The casino and hotel giant's downward EPS revisions earn it a Zacks Rank #5 (Strong Sell).
MGM Resorts International (MGM - Free Report) stock has dropped 14% in the past year while the S&P 500 climbed 16%. The Las Vegas-based hotel and casino operator’s recent slide is part of much longer-term underperformance compared to the benchmark’s return, which might make investors turn elsewhere.
MGM Resorts fell short of our Q3 earnings estimate on October 29 and provided downbeat guidance that earns it a Zacks Rank #5 (Strong Sell).
Stay Away from Zacks Rank #5 (Strong Sell) MGM Stock?
MGM Resorts is a casino, resort, and live entertainment powerhouse and an icon of Las Vegas. MGM’s portfolio includes roughly 30 unique hotel and gaming destinations globally. On top of that, its 50/50 venture, BetMGM, LLC, offers sports betting and online gaming in North America through market-leading brands, including BetMGM and partypoker.
MGM Resorts grew its Q3 revenue by around 2% to $4.3 billion, boosted mostly by growth at MGM China. Meanwhile, it posted a net loss of $285 million in Q3 “due primarily to the pre-tax impacts of a non-cash goodwill impairment charge of $256 million related to the decision to withdraw the application for a commercial gaming license for Empire City (a planned New York casino) and approximately $93 million of other non-cash write-offs related to Empire City.”
Image Source: Zacks Investment Research
Revenue fell about 7% at its resorts on the Las Vegas Strip. MGM Resorts also offered rough earnings guidance.
The company’s consensus FY25 earnings estimate is down 16% in the past two months, with its FY26 Zacks Consensus Estimate 26% lower. MGM’s recent negative EPS revisions earn the stock a Zacks Rank #5 (Strong Sell).

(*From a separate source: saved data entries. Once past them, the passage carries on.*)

(** C4: for every nonnegative raw input amount and every fee rate in
    [0, 999_999], the fee step yields [floor(rawAmountIn * feeRate /
    1_000_000)], and that is the fee of every returned exact-input quote. *)
Theorem C4_exact_input_fee_is_floor
    (params : ExactInputQuoteParams.t) (rawAmountIn : BN.t) :
  let pool := ExactInputQuoteParams.poolData params in
  let r := Quote.getReserves pool (ExactInputQuoteParams.direction params) in
  let feeRate := FeeConfig.tradeFeeRate (PoolData.feeConfig pool) in
  Quote.toRawAmount (ExactInputQuoteParams.amountIn params)
                    (Quote.inputDecimals r) = Ok rawAmountIn ->
  0 <= rawAmountIn ->
  0 <= feeRate <= 999999 ->
  Quote.calculateFee rawAmountIn feeRate
  = Ok (rawAmountIn * feeRate / 1000000)
  /\ forall q, Quote.calculateExactInputQuote params = Ok q ->
       QuoteResult.fee q = rawAmountIn * feeRate / 1000000.
Proof.
  intros pool r feeRate Hraw Hin Hfee.
  split; [apply calculateFee_nonneg; lia|].
  intros q Hq.
  apply calculateExactInputQuote_Ok in Hq.
  destruct Hq as (raw & fee & out & sBN & sAmt & Ea & Eb & _ & _ & _
                  & _ & _ & _ & _ & Hfq & _).
  fold pool r in Ea. fold pool r feeRate in Eb.
  rewrite Hraw in Ea. injection Ea as <-.
  rewrite calculateFee_nonneg in Eb by lia. injection Eb as <-.
  exact Hfq.
Qed.

(** ** When an exact-input quote returns *)

Lemma toHumanAmount_Ok (amount decimals : Z) :
  exists h, Quote.toHumanAmount amount decimals = Ok h
            /\ Decimal.isZero h = (amount =? 0).
Proof.
  unfold Quote.toHumanAmount.
  destruct (@Decimal_div_Ok (Decimal.of_Z amount) (Decimal.pow10 decimals))
    as (h & Hh & Hz); [right; reflexivity|].
  exists h. split; [assumption|]. now rewrite Hz.
Qed.



Section ExactInputReturns.

Variable params : ExactInputQuoteParams.t.

Let pool := ExactInputQuoteParams.poolData params.
Let dir := ExactInputQuoteParams.direction params.
Let r := Quote.getReserves pool dir.
Let feeRate := FeeConfig.tradeFeeRate (PoolData.feeConfig pool).


End ExactInputReturns.
(** [type(val)] *)
Definition type_of (v : value) : pytype :=
  match v with
  | VBool _ => TBool
  | VInt _ => TInt
  | VTuple _ => TTuple
  | VList _ => TList
  | VMissingCopy => TMissingType
  | _ => TStr
  end.

(** [(type(val) if val not in {None, MISSING} else str, val)]; the set
    membership test hashes [val]. *)
Definition arg_leaf (v : value) : result (pytype * value) :=
  if hashable v then
    match v with
    | VNone | VMissing => Ok (TStr, v)
    | _ => Ok (type_of v, v)
    end
  else Raise TypeError.

Fixpoint to_arg_format_node (n : node value) : result (node (pytype * value)) :=
  match n with
  | Leaf v => p <- arg_leaf v ;; Ok (Leaf p)
  | Dict items =>
      r <- foldM (fun res_cfg kv =>
                    a <- to_arg_format_node (snd kv) ;;
                    Ok (dict_set (fst kv) a res_cfg))
                 items [] ;;
      Ok (Dict r)
  end.

Definition to_arg_format (c : cfg value) : result (cfg (pytype * value)) :=
  foldM (fun res_cfg kv =>
           a <- to_arg_format_node (snd kv) ;;
           Ok (dict_set (fst kv) a res_cfg))
        c [].

(* ------------------------------------------------------------------ *)
(** *** deep_to_flat *)

Section Flat.
Context {L : Type}.

(** One iteration of the loop of [deep_to_flat]; [flat_val] is the
  recursive call on a nested dictionary. *)
Definition deep_step (flat_val : node L -> dict L)
           (res_cfg : dict L) (kv : string * node L) : dict L :=
  match snd kv with
  | Dict _ =>
      fold_left (fun res sub => dict_set (join_dot (fst kv) (fst sub)) (snd sub) res)
                (flat_val (snd kv)) res_cfg
  | Leaf x => dict_set (fst kv) x res_cfg
  end.

Fixpoint deep_to_flat_node (n : node L) : dict L :=
  match n with
  | Leaf _ => []
  | Dict items => fold_left (deep_step deep_to_flat_node) items []
  end.

Definition deep_to_flat (c : cfg L) : dict L :=
  fold_left (deep_step deep_to_flat_node) c [].

(* ---------------------------------------------------------------- *)
(** *** flat_to_deep *)

(** A value of [res_cfg] during the first loop of [flat_to_deep]: a
  terminal, or the dictionary collecting the leaves of one root. *)
Inductive slot : Type :=
| Term (x : L)
| Group (g : dict L).

(** One iteration of the first loop.  [res_cfg[root][leaf] = val] on a
  terminal is a [TypeError]. *)
Definition group_step (res_cfg : dict slot) (kv : string * L) : result (dict slot) :=
  match split_dot (fst kv) with
  | Some (root, leaf) =>
      let res1 := if dict_mem root res_cfg then res_cfg
                  else dict_set root (Group []) res_cfg in
      match dict_get root res1 with
      | Some (Group g) => Ok (dict_set root (Group (dict_set leaf (snd kv) g)) res1)
      | Some (Term _) => Raise TypeError
      | None => Raise (KeyError root)
      end
  | None => Ok (dict_set (fst kv) (Term (snd kv)) res_cfg)
  end.

(** The second loop replaces every group by its nested form, in place. *)
Fixpoint resolve_groups (rec : dict L -> result (cfg L)) (res_cfg : dict slot)
  : result (cfg L) :=
  match res_cfg with
  | [] => Ok []
  | (key, Term x) :: tl =>
      r <- resolve_groups rec tl ;; Ok ((key, Leaf x) :: r)
  | (key, Group g) :: tl =>
      d <- rec g ;; r <- resolve_groups rec tl ;; Ok ((key, Dict d) :: r)
  end.

Fixpoint flat_to_deep_rec (fuel : nat) (c : dict L) : result (cfg L) :=
  match fuel with
  | O => Raise RecursionError
  | S n =>
      res_cfg <- foldM group_step c [] ;;
      resolve_groups (flat_to_deep_rec n) res_cfg
  end.

(** Number of dots of a key: the nesting depth it encodes. *)
Fixpoint dots (s : string) : nat :=
  match s with
  | EmptyString => 0
  | String c tl => if Ascii.eqb c dot then S (dots tl) else dots tl
  end.

Definition max_dots (c : dict L) : nat := list_max (map (fun kv => dots (fst kv)) c).

(** The recursion of [flat_to_deep] strips one dot per level, so its
  depth is bounded by the keys themselves (see [flat_to_deep_fuel]). *)
Definition flat_to_deep (c : dict L) : result (cfg L) :=
flat_to_deep_rec (S (max_dots c)) c.
End Flat.

(* ================================================================== *)
(** ** The module proper *)

(** [for x in l] collecting results, where the body may raise. *)
Fixpoint mapM {A B} (f : A -> result B) (l : list A) : result (list B) :=
  match l with
  | [] => Ok []
  | x :: tl => y <- f x ;; ys <- mapM f tl ;; Ok (y :: ys)
  end.

(** Leaves of the argument format: [(type, value)]. *)
Definition arg := (pytype * value)%type.

(** How [argparse] converts the text of one switch
    ([kwargs["type"]] in [get_arg_parser]). *)
Inductive arg_type : Type :=
| ByStr2bool
| ByArgAsTuple
| ByType (tp : pytype).

(** One [parser.add_argument(f"--{arg}", dest=arg, ...)]; [adefault] is
    [None] when no default is passed, so that the parser-wide
    [argparse.SUPPRESS] applies. *)
Record argument : Type := mkArgument {
  dest : string;
  adefault : option value;
  atype : arg_type
}.

(** [v is MISSING] *)
Definition is_missing (v : value) : bool :=
  match v with
  | VMissing => true
  | _ => false
  end.

(** [str2bool] *)
Definition str2bool (v : string) : result value :=
  if existsb (String.eqb (lower v)) ["yes"; "true"; "t"; "y"; "1"] then Ok (VBool true)
  else if existsb (String.eqb (lower v)) ["no"; "false"; "f"; "n"; "0"] then Ok (VBool false)
  else Raise (ArgumentTypeError "Boolean value expected.").

(** [{field.name: (field.type, field.default) for field in fields}] *)
Definition params_of (cls : schema) : cfg arg :=
  fold_left (fun params f => dict_set (fname f) (Leaf (ftype f, fdefault f)) params)
            (sfields cls) [].

(** [get_arg_parser]: the list of registered switches, in order. *)
Definition get_arg_parser (c : dict arg) : list argument :=
  map (fun kv =>
         let '(tp, val) := snd kv in
         {| dest := fst kv;
            adefault := match val with VMissing => None | _ => Some val end;
            atype := match tp with
                     | TBool => ByStr2bool
                     | TTuple => ByArgAsTuple
                     | _ => ByType tp
                     end |})
      c.

(** The check of lines 292 to 294: the first surface key without a parsed
    value raises. *)
Fixpoint check_supplied (surface : list string) (parsed_cfg : dict value) : result unit :=
  match surface with
  | [] => Ok tt
  | key :: tl =>
      if dict_mem key parsed_cfg then check_supplied tl parsed_cfg
      else Raise (NotSupplied key)
  end.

Image Source: Zacks Investment Research
CFO Jonathan Halkyard said in Q3 remarks that MGM is “seeing encouraging signs of stability in Las Vegas with the return of the group and convention season and the completion of the MGM Grand room remodel.”
The firm’s financial chief also said that its “focus on premium, market leading integrated resort operations drove the decision to sell the operations of MGM Northfield Park. The price reflects a solid multiple, which again demonstrates the value gap available in the MGM Resorts equity price.”
Some investors might want to put the casino giant on their watchlist for a potential turnaround. But MGM stock is up just 35% in the last 10 years even though the S&P 500 soared 240%. This might mean that investors should consider looking elsewhere for stocks to buy.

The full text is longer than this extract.